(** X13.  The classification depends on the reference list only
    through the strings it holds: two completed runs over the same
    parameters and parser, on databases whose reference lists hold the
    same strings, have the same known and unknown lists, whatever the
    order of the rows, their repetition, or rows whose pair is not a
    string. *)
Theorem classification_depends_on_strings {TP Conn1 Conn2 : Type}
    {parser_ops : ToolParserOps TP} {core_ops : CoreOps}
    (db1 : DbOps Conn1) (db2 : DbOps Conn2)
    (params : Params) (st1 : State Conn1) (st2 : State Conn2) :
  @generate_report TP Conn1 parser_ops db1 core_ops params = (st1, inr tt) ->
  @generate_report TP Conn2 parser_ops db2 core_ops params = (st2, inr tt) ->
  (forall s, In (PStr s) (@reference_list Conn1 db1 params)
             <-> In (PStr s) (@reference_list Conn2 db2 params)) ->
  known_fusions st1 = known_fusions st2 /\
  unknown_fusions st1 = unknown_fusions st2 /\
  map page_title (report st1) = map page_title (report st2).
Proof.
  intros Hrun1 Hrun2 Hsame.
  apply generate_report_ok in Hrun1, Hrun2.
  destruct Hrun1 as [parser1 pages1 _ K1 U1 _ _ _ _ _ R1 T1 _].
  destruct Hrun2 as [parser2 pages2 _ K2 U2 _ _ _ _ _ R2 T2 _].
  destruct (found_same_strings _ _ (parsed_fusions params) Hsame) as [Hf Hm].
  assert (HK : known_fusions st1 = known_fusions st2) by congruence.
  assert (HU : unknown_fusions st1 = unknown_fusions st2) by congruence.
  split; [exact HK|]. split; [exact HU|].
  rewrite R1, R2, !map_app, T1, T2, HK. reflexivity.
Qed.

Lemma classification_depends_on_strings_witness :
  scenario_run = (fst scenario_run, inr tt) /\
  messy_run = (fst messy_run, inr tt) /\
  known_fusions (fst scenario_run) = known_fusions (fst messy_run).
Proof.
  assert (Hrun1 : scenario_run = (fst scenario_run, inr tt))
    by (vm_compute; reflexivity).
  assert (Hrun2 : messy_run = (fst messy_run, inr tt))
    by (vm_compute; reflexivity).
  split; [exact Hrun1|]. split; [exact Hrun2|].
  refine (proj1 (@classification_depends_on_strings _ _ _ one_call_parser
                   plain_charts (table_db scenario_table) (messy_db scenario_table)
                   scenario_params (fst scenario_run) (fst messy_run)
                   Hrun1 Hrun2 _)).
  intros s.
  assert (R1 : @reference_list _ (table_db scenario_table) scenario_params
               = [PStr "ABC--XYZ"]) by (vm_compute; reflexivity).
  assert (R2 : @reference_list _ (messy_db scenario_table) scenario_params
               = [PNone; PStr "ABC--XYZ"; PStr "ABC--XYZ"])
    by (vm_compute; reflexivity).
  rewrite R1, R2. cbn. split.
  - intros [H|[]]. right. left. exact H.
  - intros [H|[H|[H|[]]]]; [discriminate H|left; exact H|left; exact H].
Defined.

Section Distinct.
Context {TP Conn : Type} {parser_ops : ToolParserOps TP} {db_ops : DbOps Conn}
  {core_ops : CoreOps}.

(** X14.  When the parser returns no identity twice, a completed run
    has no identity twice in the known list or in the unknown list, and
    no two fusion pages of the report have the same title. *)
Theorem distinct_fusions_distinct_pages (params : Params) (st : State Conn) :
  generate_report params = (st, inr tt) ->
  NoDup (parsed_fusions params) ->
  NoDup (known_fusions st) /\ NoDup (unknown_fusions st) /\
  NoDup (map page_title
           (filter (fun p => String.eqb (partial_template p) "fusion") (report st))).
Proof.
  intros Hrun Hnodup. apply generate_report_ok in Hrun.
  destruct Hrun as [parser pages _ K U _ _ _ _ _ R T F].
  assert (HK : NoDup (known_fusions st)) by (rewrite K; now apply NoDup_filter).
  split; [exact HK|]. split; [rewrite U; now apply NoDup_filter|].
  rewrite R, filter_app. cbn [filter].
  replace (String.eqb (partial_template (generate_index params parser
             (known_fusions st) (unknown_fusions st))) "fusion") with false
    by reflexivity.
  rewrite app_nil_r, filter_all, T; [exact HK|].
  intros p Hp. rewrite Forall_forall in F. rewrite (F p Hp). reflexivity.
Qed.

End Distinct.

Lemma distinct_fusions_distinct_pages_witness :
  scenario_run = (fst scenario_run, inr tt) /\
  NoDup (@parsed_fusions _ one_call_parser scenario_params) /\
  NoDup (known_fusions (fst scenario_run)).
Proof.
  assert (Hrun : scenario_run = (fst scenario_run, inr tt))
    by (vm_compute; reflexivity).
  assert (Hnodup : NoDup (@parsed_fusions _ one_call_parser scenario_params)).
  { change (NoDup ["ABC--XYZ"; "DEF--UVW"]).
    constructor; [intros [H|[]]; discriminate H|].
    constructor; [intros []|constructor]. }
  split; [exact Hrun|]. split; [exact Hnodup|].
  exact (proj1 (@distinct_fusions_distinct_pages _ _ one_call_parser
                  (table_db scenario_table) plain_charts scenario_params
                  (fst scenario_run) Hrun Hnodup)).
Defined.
=-=-=
*Activity*
In the records, find every line that has the string "DbOps" and copy it.

*Response box*
    (db1 : DbOps Conn1) (db2 : DbOps Conn2)
Context {TP Conn : Type} {parser_ops : ToolParserOps TP} {db_ops : DbOps Conn}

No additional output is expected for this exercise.